The Stubborn Squirrel

I love watching stupid videos that friends send me on social media. With so much going on these days, it is a welcomed mind-numbing break. The ones I find particularly funny are those that involve animals. Call me juvenile, but there is just something funny about an animal doing silly things. There is one video in particular that cracks me up every time I watch it. It is of a squirrel that is constantly trying to climb a bird feeder pole to reach the seed at the top. Unfortunately for him, the owner greased the pole. So, every time he tries to climb it, he slowly slides down the pole and never reaches the top. This is repeated three or four times before he gets frustrated and gives up. Before leaving, he looks at the chuckling cameraman and seems to give him a dirty look. Whether that squirrel was actually cursing the cameraman or not, he clearly didn’t love the challenge of change placed in his life.

It is kind of funny, but at times I can identify with that squirrel. I hate change. It is something that I’ve always struggled with. See, I get very comfortable in my “box,” a wonderful space made up of structure, schedules, and flow. When that is all disrupted, I struggle. Even when the change is good, it takes time for me to adjust well. Regardless of the cause, adaptation has become a learned trait for me and is an ongoing process.

Change is a difficult thing to navigate. It occurs when we initiate it and even when we don’t. Sadly, we can also become casualties of change by the actions of those around us. This type of change is especially frustrating because it occurs outside of our control.
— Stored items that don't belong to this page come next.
(* ===== verification/Ctrl.v ===== *)
(** * Ctrl: [dev/amlnf_ctrl.c].

    The chip's state, the lock around the controller ([spi_nand_mutex],
    [nand_idleflag] and [aml_chip->state]), the configuration words of the boot
    page, and the two hooks that load and refresh the metadata.  [Device] is
    one thread; [DeviceLock] has any number of threads, as a step relation. *)
From S2P Require Import Prelude Data Machine Guards.

(** ** The lock, seen by one thread *)
Section Device.
Context {D : Type}.

(** [get_chip_state] and [set_chip_state] of [dev/phydev.c]. *)
Definition get_chip_state : act D Z := chip state.
Definition set_chip_state (s : Z) : act D unit := upd_chip (set_state s).

(** A kernel mutex is not recursive: locking it twice is a deadlock. *)
Definition mutex_lock : act D unit :=
  held ← gets w_mutex;
  if (held : bool) then throw Deadlock else modify (set_w_mutex true).
Definition mutex_unlock : act D unit := modify (set_w_mutex false).

Definition pinctrl_select_state : act D Z := kernel_call.

(** [while (1)]: the mutex is taken at the head of every round, so a second
    round never returns; two rounds of fuel cover both. *)
Definition nand_get_chip : act D unit :=
  r ← while_ (R := unit) 2 (fun _ => true)
        (fun _ =>
           mutex_lock ;;
           modify (set_w_idleflag 1) ;;
           option ← ctl_ ctl_option;
           ret ← (if Z.land option NAND_CTRL_NONE_RB =? 0
                  then pinctrl_select_state else pinctrl_select_state);
           mret (if ret <? 0 then Next tt else Break tt))
        tt;
  mret tt.

Definition nand_release_chip : act D unit :=
  idle ← gets w_idleflag;
  when_ (truthy idle)
    (ret ← pinctrl_select_state;
     modify (set_w_idleflag 0) ;;
     mutex_unlock).

(** With one thread nobody else will make the chip ready. *)
Definition amlnand_get_device (new_state : Z) : act D Z :=
  st ← get_chip_state;
  if st =? CHIP_READY then
    set_chip_state new_state ;; nand_get_chip ;; mret 0
  else throw Deadlock.

Definition amlnand_release_device : act D unit :=
  set_chip_state CHIP_READY ;; nand_release_chip.

(** [if (aml_chip->state == CHIP_READY) nand_get_chip(); ...], and the same on
    the way back: whoever holds the device already goes through. *)
Definition when_ready (m : act D Z) : act D Z :=
  st ← get_chip_state;
  when_ (st =? CHIP_READY) nand_get_chip ;;
  ret ← m;
  st ← get_chip_state;
  when_ (st =? CHIP_READY) nand_release_chip ;;
  mret ret.

(** What the lock looks like when nobody has it. *)
Definition unlocked (w : world D) : Prop :=
  w.(w_mutex) = false /\ w.(w_chip).(state) = CHIP_READY.

Lemma nand_get_chip_eq (w : world D) :
  nand_get_chip w =
    if w.(w_mutex) then Fault Deadlock w
    else
      let w' := set_w_calls (S w.(w_calls))
                  (set_w_idleflag 1 (set_w_mutex true w)) in
      if w.(w_oracle) w.(w_calls) <? 0 then Fault Deadlock w' else Done tt w'.
Proof.
  unfold nand_get_chip, while_, mutex_lock, pinctrl_select_state, kernel_call, mbind, M_bind, mret, M_ret, gets, modify, throw.
  destruct (w_mutex w) eqn:Hm; [done|]. cbn.
  destruct (Z.land _ _ =? 0); cbn; by destruct (_ <? 0).
Qed.

(** Taking the device from an unlocked chip whose pins can be switched. *)
Theorem get_release_device (new_state : Z) (w : world D) :
  unlocked w ->
  0 <= w.(w_oracle) w.(w_calls) ->
  wp (amlnand_get_device new_state ;; amlnand_release_device)
     (fun _ w' => unlocked w' /\ w_idleflag w' = 0 /\ w_mem w' = w_mem w /\
                  w_log w' = w_log w) noflt w.
Proof.
  intros [Hm Hs] Ho. apply wp_bind. unfold amlnand_get_device.
  apply wp_bind. apply wp_gets. rewrite Hs. change (CHIP_READY =? CHIP_READY) with true.
  apply wp_bind, wp_modify. apply wp_bind. unfold wp at 1. rewrite nand_get_chip_eq.
  cbn. rewrite Hm. rewrite (proj2 (Z.ltb_ge _ _) Ho).
  unfold amlnand_release_device, nand_release_chip, wp. cbn. done.
Qed.

(** When the pins cannot be switched the retry takes the mutex again: the
    thread deadlocks on itself and never reports the error. *)
Theorem nand_get_chip_pinctrl_failure (w : world D) :
  w.(w_mutex) = false -> w.(w_oracle) w.(w_calls) < 0 ->
  exists w', nand_get_chip w = Fault Deadlock w'.
Proof.
  intros Hm Ho. rewrite nand_get_chip_eq, Hm, (proj2 (Z.ltb_lt _ _) Ho). eauto.
Qed.
End Device.

(** ** Taking and giving back the device
    The kernel lets the pins be switched. *)
Section Holding.
Context {D : Type}.
Implicit Types w : world D.

Definition willing w : Prop := forall n, 0 <= w_oracle w n.

Definition driven (s : Z) w : world D := set_w_chip (set_state s (w_chip w)) w.
(** But for the lock. *)
Definition rest w := (w_dev w, w_mem w, w_brk w, w_oracle w, w_allow_meta w).

Lemma wp_get_chip (Q : unit -> world D -> Prop) E w :
  w_mutex w = false -> 0 <= w_oracle w (w_calls w) ->
  Q tt (set_w_calls (S (w_calls w)) (set_w_idleflag 1 (set_w_mutex true w))) ->
  wp nand_get_chip Q E w.
Proof.
  intros Hm Ho HQ. unfold wp. by rewrite nand_get_chip_eq, Hm, (proj2 (Z.ltb_ge _ _) Ho).
Qed.

Lemma wp_take s w (Q : Z -> world D -> Prop) :
  unlocked w -> willing w ->
  (forall w', w_chip w' = set_state s (w_chip w) -> rest w' = rest w -> w_idleflag w' = 1 ->
     Q 0 w') ->
  wp (amlnand_get_device s) Q noflt w.
Proof.
  intros [Hm Hst] Ho HQ. unfold amlnand_get_device, get_chip_state, set_chip_state. wp_steps.
  rewrite Hst. change (CHIP_READY =? CHIP_READY) with true. cbv iota. wp_steps.
  eapply wp_get_chip; [exact Hm | apply Ho |]. wp_steps. by apply HQ.
Qed.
If we could just do everything our way, changing what we want, we’d nail it and things would be perfect. However, we know that isn’t true. If we’re honest with ourselves, a lot of change in our lives occurs because we can’t nail it yet have still tried. Thinking back to the squirrel, this is what he was doing. He kept climbing, failed to adjust, fell every time, and never got the prize. So, what do we do when change keeps happening? How should we adjust?

Here are seven biblical things we need to remember about change before we answer those questions:

  1. God doesn’t change. (Malachi 3:6)
  2. People are the ones who changed. (Genesis 3)
  3. Because of this, God initiated the most drastic change in history through the cross, when He sacrificed His Son, Jesus Christ. (John 3:16-21)
  4. From that marvelous work, a change from death to life is now offered to those who repent (turn from sin) and accept the free undeserved gift of grace. (John 3:3)
  5. Once accepted, more change occurs as the Holy Spirit grows us. (Ephesians 3:16, Galatians 5:22-23)
  6. This is good growth and something we are to pursue, ultimately leading to more changes. (2 Peter 3:18)
  7. Finally, these changes are rooted in an unchanging God, illustrated and guided fully in His perfect and complete Word. (Numbers 23:19, James 1:17, John 17:17)
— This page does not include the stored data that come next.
(* ===== verification/HwController.v ===== *)
(** * HwController: [phy/hw_controller.c].

    The controller and the chips behind it are a parameter ([NandHw]): what a
    write of the command register, a read of the status register or of the data
    buffer does to the device and, through DMA, to memory.  On top of it the
    operations the rest of the driver calls through [struct hw_controller]. *)
From S2P Require Import Prelude NfcWords Data Machine Ctrl.

(** ** The hardware *)
Class NandHw (D : Type) := {
  hw_cmd : Z -> D -> memory -> D * memory;      (* write of [P_NAND_CMD] *)
  hw_info : D -> memory -> Z * (D * memory);    (* read of [P_NAND_CMD] *)
  hw_buf : D -> memory -> Z * (D * memory);     (* [readb] of [P_NAND_BUF] *)
  hw_cfg : Z -> Z -> D -> memory -> D * memory; (* [P_NAND_CFG]: bits cleared, bits set *)
  hw_wait : D -> memory -> D * memory;          (* [udelay], barriers *)
  hw_virt : ptr -> Z                            (* the address of a buffer as an int *)
}.

Section HwController.
Context {D : Type} `{!NandHw D}.

(** Loops the source leaves unbounded get this many rounds. *)
Context (spin : nat).

(** ** Registers *)
Definition device (f : D -> memory -> D * memory) : act D unit := fun w =>
  let '(d, m) := f w.(w_dev) w.(w_mem) in Done tt (set_w_mem m (set_w_dev d w)).
Definition device_read (f : D -> memory -> Z * (D * memory)) : act D Z := fun w =>
  let '(v, (d, m)) := f w.(w_dev) w.(w_mem) in Done v (set_w_mem m (set_w_dev d w)).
When change comes, we need to assess the state of our perspective and remember our role in the story. God is good and in control of all things. Anything He does or allows in our lives is also meant for our good, even when this change is painful or difficult. Due to our turn from Him in Genesis 3, change can bring pain because it shifts us away from sinful actions and towards holiness. The Holy Spirit works in that change to either bring us to Christ or grow us in Christ. When we remember and confront this truth personally, we realize that all change is to be embraced. If you are reading this and don’t know Jesus, that is the first change you need to consider.

Change can be extremely difficult; however, the process makes us stronger both in our faith and reliance on God. (James 1:2-4) When the change becomes too much, we turn to Scripture for truth and stability. It is in His Word that we see God’s perfect redemptive work being done, that His never-ceasing steadfast love (Lam. 3:22) is who He is, and it is in Him that we hope even when it is difficult to do so. In the end, He uses change to change us into creations that mirror His Son. In doing so, He is glorified, and we are blessed.
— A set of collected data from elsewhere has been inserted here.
(* ===== verification/ChipOp.v ===== *)
(** * ChipOp: [phy/chip_operation.c].

    Reading, writing and erasing pages through the controller, and the bad
    block table.  The [goto]s of the source that go back to send a read command
    again (read retry) are rounds of a loop here.  The function pointers that
    [phy/new_nand.c] installs are gathered in [hooks]. *)
From S2P Require Import Prelude NfcWords Data Machine Guards Ctrl HwController.

(** The function pointers of [retry_info] and [slc_info]. *)
Record hooks (D : Type) := mk_hooks {
  retry_handle : Z -> act D Z;
  retry_exit : Z -> act D Z;
  slc_enter : act D Z;
  slc_exit : act D Z
}.
Arguments retry_handle {D} _ _.
Arguments retry_exit {D} _ _.
Arguments slc_enter {D} _.
Arguments slc_exit {D} _.

(** ** Constants *)
Definition NAND_CMD_READ0 : Z := 0x00.
Definition NAND_CMD_RNDOUT : Z := 0x05.
Definition NAND_CMD_PLANE2_READ_START : Z := 0x06.
Definition NAND_CMD_DUMMY_PROGRAM : Z := 0x11.
Definition NAND_CMD_READSTART : Z := 0x30.
Definition NAND_CMD_TWOPLANE_PREVIOS_READ : Z := 0x60.
Definition NAND_CMD_ERASE1 : Z := 0x60.
Definition NAND_CMD_SEQIN : Z := 0x80.
Definition NAND_CMD_READID : Z := 0x90.
Definition NAND_CMD_GET_FEATURES : Z := 0xee.
Definition NAND_CMD_SET_FEATURES : Z := 0xef.
Definition NAND_CMD_RESET : Z := 0xff.
Definition NAND_CMD_TWOPLANE_WRITE2_MICRO : Z := 0x80.
Definition NAND_CMD_TWOPLANE_WRITE2 : Z := 0x81.
Definition NAND_CMD_ERASE1_END : Z := 0xd1.
Definition NAND_CMD_RNDOUTSTART : Z := 0xe0.
Definition NAND_TADL_TIME_CYCLE : Z := 20.
Definition NAND_MFR_SAMSUNG : Z := 0xec.
Definition NAND_MFR_HYNIX : Z := 0xad.
Definition NAND_MFR_MICRON : Z := 0x2c.
Definition NAND_MFR_INTEL : Z := 0x89.
Definition HYNIX_20NM_4GB : Z := 3.
Definition HYNIX_20NM_8GB : Z := 4.
Definition HYNIX_1YNM_8GB : Z := 6.
Definition SANDISK_19NM : Z := 40.
Definition NAND_CTRL_FORCE_WP : Z := 1.
Definition NAND_CMD_FAILURE : Z := 1.
Definition NAND_WP_FAILURE : Z := 10.
Definition NAND_WRITE_FAILED : Z := 14.
Definition NAND_STATUS_WP : Z := 0x80.
Definition NAND_STATUS_FAILED : Z := 0xe1.
Definition NAND_STATUS_RIGHT : Z := 0xe0.
Definition NAND_STATUS_MAX_TRY : Z := 6.

(** ** Page addresses *)

(** A page past the first die of a chip. *)
Definition internal_addr (page nums chips : Z) : Z :=
  if nums <=? page then Z.lor (u32 (page - nums)) (u32 (nums * chips)) else page.

(** The two planes' pages behind one multi-plane address. *)
Definition plane_addrs (shift page : Z) : Z * Z :=
  let plane_page_addr := Z.land page (shl32 1 shift - 1) in
  let plane_blk_addr := shl32 (Z.shiftr page shift) 1 in
  (Z.lor (shl32 plane_blk_addr shift) plane_page_addr,
   Z.lor (shl32 (u32 (plane_blk_addr + 1)) shift) plane_page_addr).

Definition has (opts flag : Z) : bool := truthy (Z.land opts flag).

Section ChipOp.
Context {D : Type} `{!NandHw D} (spin : nat) (hk : hooks D).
Two weeks ago, my oldest son started first grade. A year ago, he would have gotten his backpack ready, eaten a quick breakfast, walked with mom and dad to the schoolyard, and anxiously yet boldly walked into the unknown halls of his school. This year changed. He now eats breakfast, throws his laptop into his bookbag, jumps in dad’s car, and goes to his friend’s house where he sits on the computer for five hours a day with his virtual class. His life completely changed. But that kid teaches me every day that the change we are experiencing doesn’t have to ruin our spirits. At the end of the day, he still learns, laughs, tells us all he did at school, and grows. When I asked him how his day went last week, he looked at me and said, “I know this is different, but I’m okay, Dad. I’m learning new things in new ways.”

Overall, change is not fun. I still hate it. However, because of God, I can adjust my perspective, see my Savior, trust His character, and know it will be all for good in the end.

“Father, I know this is different but I’m okay.
I’m learning new things in new ways. Thank you! Amen.”